And he emphasized his injunctions with a vigorous push.

The negro's face looked as if he began to have doubts as to whether freedom was all that had been represented to him. To have to get up early every morning, and wash his face and hands and comb his hair, seemed at the moment to be a high price to pay for liberty.

"Does I hab tuh do dat ebbery mornin', Boss?" he said, turning with a look of plaintive inquiry to the Deacon.

"Why, certainly," said the Deacon, who had just finished his own ablutions,' and was combing his hair. "Every man must do that to be decent."

Abraham Lincoln gave a deep sigh.

"Washes himself as if he's afraid the water'd scald him," said the Deacon, watching the negro's awkward efforts. "He'll have to take more kindly to water, if he comes into a Baptist total immersion family. There's no salvation except by water, and plenty of it, too. Now," he continued, as the black man had finished, "pick up that ax and cut some wood to get breakfast with."

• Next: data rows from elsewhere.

Definition loadNamespace (namespace : string) (tx : Database)
  : option NamespaceDefinition * Revision * option dberror :=
  match ToSql (SelectNamespace (readNamespace ++ [EqNamespace namespace])) with
  | inr err => (None, NoRevision, Some err)
  | inl sql =>
      match QueryRowScan tx sql with
      | inr err =>
          if isErrNoRows err
          then (None, NoRevision, Some ErrNamespaceNotFound)
          else (None, NoRevision, Some err)
      | inl (config, version) =>
          match proto_Unmarshal config with
          | inr err => (None, NoRevision, Some err)
          | inl loaded => (Some loaded, version, None)
          end
      end
  end.

(** Each function yields the database as it leaves it, next to its Go
    results. *)
Definition WriteNamespace (db : Database) (newConfig : NamespaceDefinition)
  : Database * Revision * option dberror :=
  match proto_Marshal newConfig with
  | inr err => (db, NoRevision, Some (fmt_Errorf errUnableToWriteConfig err))
  | inl serialized =>
      match BeginTxx db with
      | inr err => (db, NoRevision, Some (fmt_Errorf errUnableToWriteConfig err))
      | inl tx =>
          match createNewTransaction tx with
          | (_, _, Some err) =>
              (db, NoRevision, Some (fmt_Errorf errUnableToWriteConfig err))
          | (tx, newTxnID, None) =>
              match ToSql (writeNamespace (NamespaceDefinition_Name newConfig)
                             serialized newTxnID) with
              | inr err => (db, NoRevision, Some (fmt_Errorf errUnableToWriteConfig err))
              | inl sql =>
                  match ExecContext tx sql with
                  | (_, Some err) =>
                      (db, NoRevision, Some (fmt_Errorf errUnableToWriteConfig err))
                  | (tx, None) =>
                      match Commit tx with
                      | Some err =>
                          (db, NoRevision,
                           Some (fmt_Errorf errUnableToWriteConfig err))
                      | None => (tx, revisionFromTransaction newTxnID, None)
                      end
                  end
              end
          end
      end
  end.

Definition ReadNamespace (db : Database) (nsName : string)
  : Database * option NamespaceDefinition * Revision * option dberror :=
  match BeginTxx db with
  | inr err => (db, None, NoRevision, Some (fmt_Errorf errUnableToReadConfig err))
  | inl tx =>
      match loadNamespace nsName tx with
      | (_, _, Some ErrNamespaceNotFound) =>
          (db, None, NoRevision, Some ErrNamespaceNotFound)
      | (loaded, version, None) => (db, loaded, version, None)
      | (_, _, Some err) =>
          (db, None, NoRevision, Some (fmt_Errorf errUnableToReadConfig err))
      end
  end.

Abraham Lincoln took the ax, and began belaboring the wood, while the Deacon studied him with a critical eye. There was little that the Deacon prided himself on more than his skill as a wood chopper. People who think the ax is a simple, skill-less tool, dependent for its efficiency solely upon the strength and industry with which it is wielded, make a great mistake. There is as much difference in the way men handle axes, and in the result they produce, as there is in their playing the violin. Anybody can chop, it is true, as anybody can daub with a paint brush, but a real axman of the breed of the Deacon, who had gone into the wilderness with scarcely any other tool than an ax, can produce results with it of which the clumsy hacker can scarcely imagine. The Deacon watched the negro's work with disgust and impatience.

"Hadn't oughter named sich a clumsy pounder as that 'Abraham Lincoln,'" he mused. "Old Abe could handle an ax with the best of 'em. This feller handles it as if it was a handspike. If Si couldn't 've used an ax better'n that when he was 10 years old, I'd 'a' felt mortally ashamed o' him. Gracious, what a job I have before me o' makin' a first-class man out o' him."

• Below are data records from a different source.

Lemma grace_rounds_skipped (inps : list tick_input) :
  forall st : state,
    Z.of_nat (List.length inps) <= in_grace st ->
    all_skipped inps st /\
    in_grace (skip_rounds inps st) = in_grace st - Z.of_nat (List.length inps) /\
    silence_count (skip_rounds inps st) = silence_count st /\
    nodynamic_count (skip_rounds inps st) = nodynamic_count st /\
    peakdb (skip_rounds inps st) = peakdb st /\
    last_peakdb (skip_rounds inps st) = last_peakdb st.
Proof.
  unfold skip_rounds.
  induction inps as [|inp inps IH]; intros st Hlen.
  - simpl in *. repeat split; lia.
  - change (Z.of_nat (List.length (inp :: inps)))
      with (Z.of_nat (S (List.length inps))) in *.
    rewrite Nat2Z.inj_succ in *.
    destruct (skip_round_counters inp st) as (A & B & C).
    destruct (skip_round_readings inp st) as (D & E).
    assert (Hg : in_grace st <> 0) by lia.
    assert (C' : in_grace (skip_round inp st) = in_grace st - 1).
    { rewrite C. destruct (Z.eqb_spec (in_grace st) 0); [contradiction|auto]. }
    destruct (IH (skip_round inp st)) as (I1 & I2 & I3 & I4 & I5 & I6);
      [lia|].
    simpl. rewrite I2, I3, I4, I5, I6, A, B, C', D, E.
    repeat split; first [lia | left; exact Hg | exact I1].
Qed.

(** X6.  A grace period of any length.  After a round that fired, the
    next rounds, as many as the grace period counts, fire nothing whatever
    they receive, leave both counts and both readings as they are, and
    bring the grace counter down to zero by one per round. *)
Theorem grace_period_suppresses
  (lin2db : float -> float) (cfg : config) (inp0 : tick_input)
  (st0 st : state) (evs : list fire) (inps : list tick_input) :
  iteration lin2db cfg inp0 st0 = (evs, Running st) ->
  evs <> [] ->
  Z.of_nat (List.length inps) <= grace_period cfg ->
  exists st' : state,
    main_loop lin2db cfg inps st = (map (fun _ => []) inps, Running st') /\
    in_grace st' = grace_period cfg - Z.of_nat (List.length inps) /\
    silence_count st' = silence_count st /\
    nodynamic_count st' = nodynamic_count st /\
    peakdb st' = peakdb st /\
    last_peakdb st' = last_peakdb st.
Proof.
  intros Hit Hne Hlen.
  pose proof (iteration_fired_grace lin2db cfg inp0 st0 st evs Hit Hne) as Hg.
  destruct (grace_rounds_skipped inps st) as (A & B & C & D & E & F);
    [rewrite Hg; exact Hlen|].
  exists (skip_rounds inps st).
  split; [now apply main_loop_skipped|].
  rewrite B, Hg. auto.
Qed.

(** ** Debounce *)

(** What one evaluation does to the silence count, and when it fires. *)
Lemma evaluate_silence_step (cfg : config) (o : os_result) (r : float)
  (s : state) :
  let c := counted (silent cfg r) (silence_count s) in
  (In SILENCE (fst (evaluate cfg o r s)) ->
   is_nonzero (silence_theshold cfg) = true /\ silence_period cfg <= c) /\
  (forall s', snd (evaluate cfg o r s) = Running s' ->
     (is_nonzero (silence_theshold cfg) = false /\
      silence_count s' = silence_count s) \/
     (is_nonzero (silence_theshold cfg) = true /\
      (silence_count s' = 0 \/
       (silence_count s' = c /\ c < silence_period cfg)))).
Proof.
  evaluate_cases cfg o r s; (split;
    [intros Hin; repeat (destruct Hin as [Hin|Hin]; try discriminate);
     auto; try contradiction
    |intros s' E; inversion E; subst; simpl; auto]).
Qed.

He took the ax from the negro's hand, and patiently showed him how to hold and strike with it. The man apparently tried his best to learn, but it was a perspiring effort for him and the Deacon. The negro presently dropped his ax, sat down on the log, and wiped his forehead with his shirtsleeve.

"'Fore God, Boss, dat's de hardest way ob cuttin' wood dat I ebber seed. Hit'll kill me done daid to chop wood dat a-way."

"Pshaw!" said the impatient Deacon. "You're simply stupid; that's all. That's the only way to handle an ax. You kin cut with half the work that way."

He was discovering what so many of us have found out, that among the hardest things in life is that of getting people to give up clumsy ways for those that are better.

In the meantime the boys had gotten breakfast. Then Shorty, who was dying to train their new acquisition for a winning fight with the Colonel's negro, took him behind the house for a little private instruction in boxing. The field-hand had never even heard of such a thing before, but Shorty was too much in earnest to care for a little thing like that. He went at his task with a will, making the negro double his fists just so, strike in a particular way, make a certain "guard," and hit out scientifically. Shorty was so enthusiastic that he did not stop to think that it was severe labor for the poor negro, and when he had to stop his lesson at the end of half an hour to go on battalion drill he left his pupil in a state of collapse.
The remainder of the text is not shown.